* [Prompt] Your response should be the complete data, transcribed exactly.

* [Provided records]
Content starts

(** X6.  On a call or a put with a nonzero strike, quoted on at least one
    side, whose underlying future has both rates and a mark, and with a
    nonzero count of trading days, assigning the volatility [v] returns,
    leaves the flag reset and prices the option at [v]: the model price is
    the Black-76 price at [v], and gamma and vega are those at [v]. *)
Theorem vol_setter_prices_at_volatility E a v w sb o ua ub f r q F :
  heap w !! a = Some {| nbase := sb; ncls := CurrencyFutureOption o |} ->
  underlying sb = Some ua ->
  heap w !! ua = Some {| nbase := ub; ncls := CurrencyFuture f |} ->
  ccr f = Some r -> ccq f = Some q ->
  is_call (otype o) || is_put (otype o) = true ->
  is_number (_bid sb) || is_number (_ask sb) = true ->
  mark ub = Some F ->
  strike o <> 0 -> trading_days E <> 0 ->
  exists o',
    vol_setter E a (Some v) w
    = (Ok tt,
       {| heap := <[a := {| nbase := sb;
                            ncls := CurrencyFutureOption o' |}]> (heap w);
          log := log w ++ [EvUpdate a] |})
    /\ _vol o' = Some v /\ _manual_vol o' = false
    /\ oprice o' = black76_at E ub o r F v
    /\ gamma (ogreeks o')
       = Some (calc_gamma E (exp ((- r) * r_tenor E ub o))
                 (d_plus F (strike o) v (t_tenor E ub o)) F v (t_tenor E ub o))
    /\ vega (ogreeks o')
       = Some (calc_vega E (exp ((- r) * r_tenor E ub o))
                 (d_plus F (strike o) v (t_tenor E ub o)) F (t_tenor E ub o)).
Proof.
  intros Ha Hu Hua Hr Hq Hcp Hba HF HK Htd.
  rewrite (vol_setter_on_future E a (Some v) w sb o ua ub f Ha Hu Hua).
  destruct (priced_ok E ub f (with_manual_vol true (with_vol (Some v) o))
              r q F v Hr Hq Hcp HF eq_refl HK Htd) as (Hok & Hp & Hg & Hve).
  assert (Hot : exists s, otype o = Some s).
  { destruct (otype o) as [s|]; [eauto | discriminate]. }
  destruct Hot as [s Hs].
  assert (Hin : has_inputs sb ub f (with_manual_vol true (with_vol (Some v) o))
                = true).
  { unfold has_inputs. simpl. now rewrite Hr, Hq, Hs, Hba, HF. }
  unfold vol_set. rewrite Hin, Hok. cbn [fst snd].
  eexists. split; [reflexivity |].
  destruct (priced_keeps E ub f (with_manual_vol true (with_vol (Some v) o)))
    as (_ & _ & _ & Hv & _).
  split; [exact Hv |]. split; [reflexivity |].
  split; [exact Hp |]. split; [exact Hg | exact Hve].
Qed.

Lemma vol_setter_prices_at_volatility_witness :
  exists o',
    vol_setter sample_externals 1%nat (Some (2 / 10)) (future_and_call None)
    = (Ok tt,
       {| heap := <[1%nat := {| nbase := call_base;
                                ncls := CurrencyFutureOption o' |}]>
                    (heap (future_and_call None));
          log := [EvUpdate 1%nat] |})
    /\ _vol o' = Some (2 / 10)
    /\ oprice o'
       = black76_at sample_externals future_base (call_attrs None) 0
           ((1 + 1) / 2) (2 / 10).
Proof.
  assert (HK : strike (call_attrs None) <> 0) by (simpl; lra).
  assert (Htd : trading_days sample_externals <> 0) by (simpl; lra).
  destruct (vol_setter_prices_at_volatility sample_externals 1%nat (2 / 10)
              (future_and_call None) call_base (call_attrs None) 0%nat
              future_base (rated 0 0 90%Z) 0 0 ((1 + 1) / 2)
              eq_refl eq_refl eq_refl eq_refl eq_refl eq_refl eq_refl eq_refl
              HK Htd) as (o' & H & Hv & _ & Hp & _).
  exists o'. split; [exact H |]. split; [exact Hv | exact Hp].
Defined.

(** ** Calls and puts *)

(** X7.  With a distribution function symmetric about zero, the Black-76
    prices and the Greeks that [_calc_price] computes for a call and for a
    put from the same inputs satisfy put-call parity: the prices differ by
    the discounted distance from forward to strike, the deltas by the
    discount factor, the thetas by the daily carry of that distance, the
    rhos by strike times tenor times discount factor, and the epsilons by
    minus tenor times forward times the foreign discount factor. *)
Theorem put_call_parity E D F K dp dm vol T Tr r q old :
  (forall x, norm_cdf E (- x) = 1 - norm_cdf E x) ->
  exists c p dc dp' tc tp rc rp ec ep,
    black76 E (Some "call"%string) D F K dp dm = Some c
    /\ black76 E (Some "put"%string) D F K dp dm = Some p
    /\ c - p = D * (F - K)
    /\ calc_delta E (Some "call"%string) D dp old = Some dc
    /\ calc_delta E (Some "put"%string) D dp old = Some dp'
    /\ dc - dp' = D
    /\ calc_theta E (Some "call"%string) D dp dm F vol T r K old = Some tc
    /\ calc_theta E (Some "put"%string) D dp dm F vol T r K old = Some tp
    /\ tc - tp = r * (D * (F - K)) * (1 / trading_days E)
    /\ calc_rho E (Some "call"%string) D dm K Tr old = Some rc
    /\ calc_rho E (Some "put"%string) D dm K Tr old = Some rp
    /\ rc - rp = K * Tr * D
    /\ calc_epsilon E (Some "call"%string) dp F Tr q old = Some ec
    /\ calc_epsilon E (Some "put"%string) dp F Tr q old = Some ep
    /\ ec - ep = - Tr * F * exp ((- q) * Tr).
Proof.
  intros Hsym.
  unfold black76, calc_delta, calc_theta, calc_rho, calc_epsilon. simpl.
  do 10 eexists.
  repeat (split; [reflexivity |]).
  split; [rewrite !Hsym; ring |].
  repeat (split; [reflexivity |]).
  split; [ring |].
  repeat (split; [reflexivity |]).
  split; [rewrite !Hsym; ring |].
  repeat (split; [reflexivity |]).
  split; [rewrite !Hsym; ring |].
  repeat (split; [reflexivity |]).
  rewrite !Hsym; ring.
Qed.

Lemma put_call_parity_witness :
  exists c p,
    black76 sample_externals (Some "call"%string) 1 3 2 0 0 = Some c
    /\ black76 sample_externals (Some "put"%string) 1 3 2 0 0 = Some p
    /\ c - p = 1 * (3 - 2).
Proof.
  assert (Hsym : forall x, norm_cdf sample_externals (- x)
                           = 1 - norm_cdf sample_externals x)
    by (intros x; simpl; lra).
  destruct (put_call_parity sample_externals 1 3 2 0 0 1 1 1 0 0 None Hsym)
    as (c & p & _ & _ & _ & _ & _ & _ & _ & _ & Hc & Hp & Hcp & _).
  exists c, p. split; [exact Hc |]. split; [exact Hp | exact Hcp].
Defined.

(** ** The cost of carry of a future *)

Lemma carry_rate (x y T um : R) :
  -360 < x -> -360 < y -> 0 < um -> T <> 0 ->
  (exp (ln (um * exp ((360 * ln (1 + x / 360) - 360 * ln (1 + y / 360)) * T)
              / um) / T / 360) - 1) * 360
  = ((1 + x / 360) / (1 + y / 360) - 1) * 360.
Proof.
  intros Hx Hy Hum HT.
  assert (Hx' : 0 < 1 + x / 360) by lra.
  assert (Hy' : 0 < 1 + y / 360) by lra.
  replace (um * exp ((360 * ln (1 + x / 360) - 360 * ln (1 + y / 360)) * T)
           / um)
    with (exp ((360 * ln (1 + x / 360) - 360 * ln (1 + y / 360)) * T))
    by (field; lra).
  rewrite ln_exp.
  replace ((360 * ln (1 + x / 360) - 360 * ln (1 + y / 360)) * T / T / 360)
    with (ln (1 + x / 360) - ln (1 + y / 360)) by (field; exact HT).
  replace (ln (1 + x / 360) - ln (1 + y / 360))
    with (ln (1 + x / 360) + - ln (1 + y / 360)) by ring.
  rewrite exp_plus, exp_Ropp, !exp_ln by assumption.
  reflexivity.
Qed.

Content ends

* [Output below]
(** X6.  On a call or a put with a nonzero strike, quoted on at least one
    side, whose underlying future has both rates and a mark, and with a
    nonzero count of trading days, assigning the volatility [v] returns,
    leaves the flag reset and prices the option at [v]: the model price is
    the Black-76 price at [v], and gamma and vega are those at [v]. *)
Theorem vol_setter_prices_at_volatility E a v w sb o ua ub f r q F :
  heap w !! a = Some {| nbase := sb; ncls := CurrencyFutureOption o |} ->
  underlying sb = Some ua ->
  heap w !! ua = Some {| nbase := ub; ncls := CurrencyFuture f |} ->
  ccr f = Some r -> ccq f = Some q ->
  is_call (otype o) || is_put (otype o) = true ->
  is_number (_bid sb) || is_number (_ask sb) = true ->
  mark ub = Some F ->
  strike o <> 0 -> trading_days E <> 0 ->
  exists o',
    vol_setter E a (Some v) w
    = (Ok tt,
       {| heap := <[a := {| nbase := sb;
                            ncls := CurrencyFutureOption o' |}]> (heap w);
          log := log w ++ [EvUpdate a] |})
    /\ _vol o' = Some v /\ _manual_vol o' = false
    /\ oprice o' = black76_at E ub o r F v
    /\ gamma (ogreeks o')
       = Some (calc_gamma E (exp ((- r) * r_tenor E ub o))
                 (d_plus F (strike o) v (t_tenor E ub o)) F v (t_tenor E ub o))
    /\ vega (ogreeks o')
       = Some (calc_vega E (exp ((- r) * r_tenor E ub o))
                 (d_plus F (strike o) v (t_tenor E ub o)) F (t_tenor E ub o)).
Proof.
  intros Ha Hu Hua Hr Hq Hcp Hba HF HK Htd.
  rewrite (vol_setter_on_future E a (Some v) w sb o ua ub f Ha Hu Hua).
  destruct (priced_ok E ub f (with_manual_vol true (with_vol (Some v) o))
              r q F v Hr Hq Hcp HF eq_refl HK Htd) as (Hok & Hp & Hg & Hve).
  assert (Hot : exists s, otype o = Some s).
  { destruct (otype o) as [s|]; [eauto | discriminate]. }
  destruct Hot as [s Hs].
  assert (Hin : has_inputs sb ub f (with_manual_vol true (with_vol (Some v) o))
                = true).
  { unfold has_inputs. simpl. now rewrite Hr, Hq, Hs, Hba, HF. }
  unfold vol_set. rewrite Hin, Hok. cbn [fst snd].
  eexists. split; [reflexivity |].
  destruct (priced_keeps E ub f (with_manual_vol true (with_vol (Some v) o)))
    as (_ & _ & _ & Hv & _).
  split; [exact Hv |]. split; [reflexivity |].
  split; [exact Hp |]. split; [exact Hg | exact Hve].
Qed.

Lemma vol_setter_prices_at_volatility_witness :
  exists o',
    vol_setter sample_externals 1%nat (Some (2 / 10)) (future_and_call None)
    = (Ok tt,
       {| heap := <[1%nat := {| nbase := call_base;
                                ncls := CurrencyFutureOption o' |}]>
                    (heap (future_and_call None));
          log := [EvUpdate 1%nat] |})
    /\ _vol o' = Some (2 / 10)
    /\ oprice o'
       = black76_at sample_externals future_base (call_attrs None) 0
           ((1 + 1) / 2) (2 / 10).
Proof.
  assert (HK : strike (call_attrs None) <> 0) by (simpl; lra).
  assert (Htd : trading_days sample_externals <> 0) by (simpl; lra).
  destruct (vol_setter_prices_at_volatility sample_externals 1%nat (2 / 10)
              (future_and_call None) call_base (call_attrs None) 0%nat
              future_base (rated 0 0 90%Z) 0 0 ((1 + 1) / 2)
              eq_refl eq_refl eq_refl eq_refl eq_refl eq_refl eq_refl eq_refl
              HK Htd) as (o' & H & Hv & _ & Hp & _).
  exists o'. split; [exact H |]. split; [exact Hv | exact Hp].
Defined.

(** ** Calls and puts *)

(** X7.  With a distribution function symmetric about zero, the Black-76
    prices and the Greeks that [_calc_price] computes for a call and for a
    put from the same inputs satisfy put-call parity: the prices differ by
    the discounted distance from forward to strike, the deltas by the
    discount factor, the thetas by the daily carry of that distance, the
    rhos by strike times tenor times discount factor, and the epsilons by
    minus tenor times forward times the foreign discount factor. *)
Theorem put_call_parity E D F K dp dm vol T Tr r q old :
  (forall x, norm_cdf E (- x) = 1 - norm_cdf E x) ->
  exists c p dc dp' tc tp rc rp ec ep,
    black76 E (Some "call"%string) D F K dp dm = Some c
    /\ black76 E (Some "put"%string) D F K dp dm = Some p
    /\ c - p = D * (F - K)
    /\ calc_delta E (Some "call"%string) D dp old = Some dc
    /\ calc_delta E (Some "put"%string) D dp old = Some dp'
    /\ dc - dp' = D
    /\ calc_theta E (Some "call"%string) D dp dm F vol T r K old = Some tc
    /\ calc_theta E (Some "put"%string) D dp dm F vol T r K old = Some tp
    /\ tc - tp = r * (D * (F - K)) * (1 / trading_days E)
    /\ calc_rho E (Some "call"%string) D dm K Tr old = Some rc
    /\ calc_rho E (Some "put"%string) D dm K Tr old = Some rp
    /\ rc - rp = K * Tr * D
    /\ calc_epsilon E (Some "call"%string) dp F Tr q old = Some ec
    /\ calc_epsilon E (Some "put"%string) dp F Tr q old = Some ep
    /\ ec - ep = - Tr * F * exp ((- q) * Tr).
Proof.
  intros Hsym.
  unfold black76, calc_delta, calc_theta, calc_rho, calc_epsilon. simpl.
  do 10 eexists.
  repeat (split; [reflexivity |]).
  split; [rewrite !Hsym; ring |].
  repeat (split; [reflexivity |]).
  split; [ring |].
  repeat (split; [reflexivity |]).
  split; [rewrite !Hsym; ring |].
  repeat (split; [reflexivity |]).
  split; [rewrite !Hsym; ring |].
  repeat (split; [reflexivity |]).
  rewrite !Hsym; ring.
Qed.

Lemma put_call_parity_witness :
  exists c p,
    black76 sample_externals (Some "call"%string) 1 3 2 0 0 = Some c
    /\ black76 sample_externals (Some "put"%string) 1 3 2 0 0 = Some p
    /\ c - p = 1 * (3 - 2).
Proof.
  assert (Hsym : forall x, norm_cdf sample_externals (- x)
                           = 1 - norm_cdf sample_externals x)
    by (intros x; simpl; lra).
  destruct (put_call_parity sample_externals 1 3 2 0 0 1 1 1 0 0 None Hsym)
    as (c & p & _ & _ & _ & _ & _ & _ & _ & _ & Hc & Hp & Hcp & _).
  exists c, p. split; [exact Hc |]. split; [exact Hp | exact Hcp].
Defined.

(** ** The cost of carry of a future *)

Lemma carry_rate (x y T um : R) :
  -360 < x -> -360 < y -> 0 < um -> T <> 0 ->
  (exp (ln (um * exp ((360 * ln (1 + x / 360) - 360 * ln (1 + y / 360)) * T)
              / um) / T / 360) - 1) * 360
  = ((1 + x / 360) / (1 + y / 360) - 1) * 360.
Proof.
  intros Hx Hy Hum HT.
  assert (Hx' : 0 < 1 + x / 360) by lra.
  assert (Hy' : 0 < 1 + y / 360) by lra.
  replace (um * exp ((360 * ln (1 + x / 360) - 360 * ln (1 + y / 360)) * T)
           / um)
    with (exp ((360 * ln (1 + x / 360) - 360 * ln (1 + y / 360)) * T))
    by (field; lra).
  rewrite ln_exp.
  replace ((360 * ln (1 + x / 360) - 360 * ln (1 + y / 360)) * T / T / 360)
    with (ln (1 + x / 360) - ln (1 + y / 360)) by (field; exact HT).
  replace (ln (1 + x / 360) - ln (1 + y / 360))
    with (ln (1 + x / 360) + - ln (1 + y / 360)) by ring.
  rewrite exp_plus, exp_Ropp, !exp_ln by assumption.
  reflexivity.
Qed.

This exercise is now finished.